Utiliser les langues congolaises dans la construction de la pensée, dans l’enseignement, dans la transmission des connaissances, dans les institutions de l’Etat, demeure une préoccupation du professeur Bienvenue Sene Mongaba depuis des années. Détenteur d’une thèse écrite entièrement en Lingala, le prof. Mongaba écrit des ouvrages, des manuels scolaires, traduit des documents dans les langues nationales et congolaises.
Dans une interview à actualité.cd, le prof.
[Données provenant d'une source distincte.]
(** Claim C8.  A submit event that arrives while the loading flag is set
    only has its default prevented: the page state is unchanged and no
    request is issued, for one such event and for any number in a row. *)
Theorem reentrant_submit_dropped (st : ui) (r : response) :
  isLoading st = true ->
  handleFormSubmit_begin st = (Returns false, st, [PreventDefault]) /\
  handleFormSubmit r st = (Returns tt, st, [PreventDefault]) /\
  forall n, fst (resubmit n st) = st /\
            forall model contents,
              ~ In (GenerateContent model contents) (snd (resubmit n st)).
Proof.
  intro Hl. split; [now apply begin_busy|]. split; [now apply run_busy|].
  induction n as [|n [IHs IHe]]; simpl.
  - split; [reflexivity | intros ? ? []].
  - rewrite (begin_busy st Hl). destruct (resubmit n st) as [st2 e2].
    simpl in *. subst st2. split; [reflexivity|].
    intros model contents [Hd | Hin];
      [discriminate | now apply (IHe model contents)].
Qed.

(** Claim C9.  A run of the handler that passes the guard returns without
    an uncaught error and leaves the page not loading: the flag false, the
    button enabled with its idle label, the spinner hidden, whether the
    request succeeded, came back empty or threw. *)
Theorem loading_restored (r : response) (st : ui) :
  isLoading st = false ->
  let '(res, st', _) := handleFormSubmit r st in
  res = Returns tt /\ isLoading st' = false /\
  generateBtn_disabled st' = false /\ spinner_hidden st' = true /\
  btnText_textContent st' = "Generate Keywords".
Proof.
  intro Hl. rewrite (run_idle r st Hl).
  destruct (resume_cases r (begun st)) as
    [(safe & _ & ->) | [(text & _ & _ & ->) | (e & _ & ->)]];
    repeat split.
Qed.

End HandlerFacts.

(** ** The properties at the sample inputs *)

Lemma rendered_content_is_sanitized_witness :
  In (InnerHTML "<p># Plumbing</p>")
     (snd (@handleFormSubmit sample_platform (Resolved (Some "# Plumbing"))
             idle_page)) /\
  ("<p># Plumbing</p>" = "" \/
   "<p># Plumbing</p>" = error_html empty_message \/
   "<p># Plumbing</p>" = error_html failure_message \/
   @renders_to sample_platform (Resolved (Some "# Plumbing"))
     "<p># Plumbing</p>").
Proof.
  assert (Hin : In (InnerHTML "<p># Plumbing</p>")
                   (snd (@handleFormSubmit sample_platform
                           (Resolved (Some "# Plumbing")) idle_page))).
  { simpl. right; right; right; left. reflexivity. }
  split; [exact Hin|].
  exact (@rendered_content_is_sanitized sample_platform _ idle_page _ Hin).
Defined.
Mongaba affirme que la construction de la pensée et la transmission des savoirs se feraient mieux en langues congolaises.
«Je voudrais qu’on utilise pas seulement les langues nationales mais les langues congolaises pour construire la pensée, s’approprier le savoir et s’épanouir. Toutes ces langues constituent l’unité nationale. On doit enseigner et écrire des livres en Kingwandi, en Kiyaka, en Kiyavu, en Kikongo, en Lingala. Parce que nous devons construire ce pays, il se construit avec les savoirs, les connaissances. Comment construire un pays quand le peuple n’a pas la maîtrise de la langue?», s’interroge-t-il.
Pour lui, si on permettait notamment aux députés de proposer des lois, de défendre leurs circonscriptions dans leurs langues, on aurait eu plus de résultats.
«Je suis congolais, ma langue c’est le Lingala et le Kitshini. C’était pour moi normal que je lise des livres écrits dans ma langue, mais je ne trouvais pas, il n’y en avait pas assez, non plus, écrit en Lingala. C’est quelque chose de basique, on vit dans un pays où on utilise une langue étrangère pour la pensée, comment peut-on construire la pensée avec une langue qu’on ne maîtrise pas? Et on voit les conséquences dramatiques que nous avons aujourd’hui», a-t-il ajouté.
Il propose également la traduction de plusieurs documents officiels, entre autres, l’hymne national, la constitution et bien d’autres textes et lois du pays. M. Sene Mongaba a écrit un dictionnaire des 4 langues nationales plus le français et l’anglais. Il affirme que c’est pour montrer que l’unité nationale peut être construite avec nos langues et nos peuples. Plus nous écrivons dans nos langues, dit-il, plus nous nous rendons compte que nous ne sommes pas si différents.
Il est à la tête des éditions Mabiki, une maison d’édition qui met un accent particulier dans l’édition des ouvrages en langues congolaises. Pour Sene, le français ne fait pas partie des langues africaines.
«Le français n’est pas une langue africaine. Si c’était notre langue, pourquoi les mots que nous créons doivent être d’abord acceptés par l’académie française à Paris? Quand nous créons des mots en Lingala, on ne demande à personne pour leur acceptation. Mais quand il s’agit du français, il faut demander à Paris», a-t-il dit.
Le professeur Bienvenue Sene Mongaba détient une école dans la commune de Kimbanseke, dans la partie Est de la province de Kinshasa, qui donne des enseignements bilingues, en Lingala et en français. Il a traduit en lingala, le tableau périodique des éléments chimiques, il a écrit des livres de chimie d’école secondaire en Lingala et il vient de finir récemment l’écriture des livres de Mathématiques d’école primaire en Lingala.
Le Congo compte 4 langues nationales et plus de 200 autres langues à côté, réparties par peuple. Mais la loi cadre de l’enseignement de 1986 reconnaissait la langue française et les langues congolaises comme langues d’enseignement avant que celle de 2014 recule en stipulant que la langue française est celle de l’enseignement et que les langues congolaises sont les langues d’appui à l’enseignement.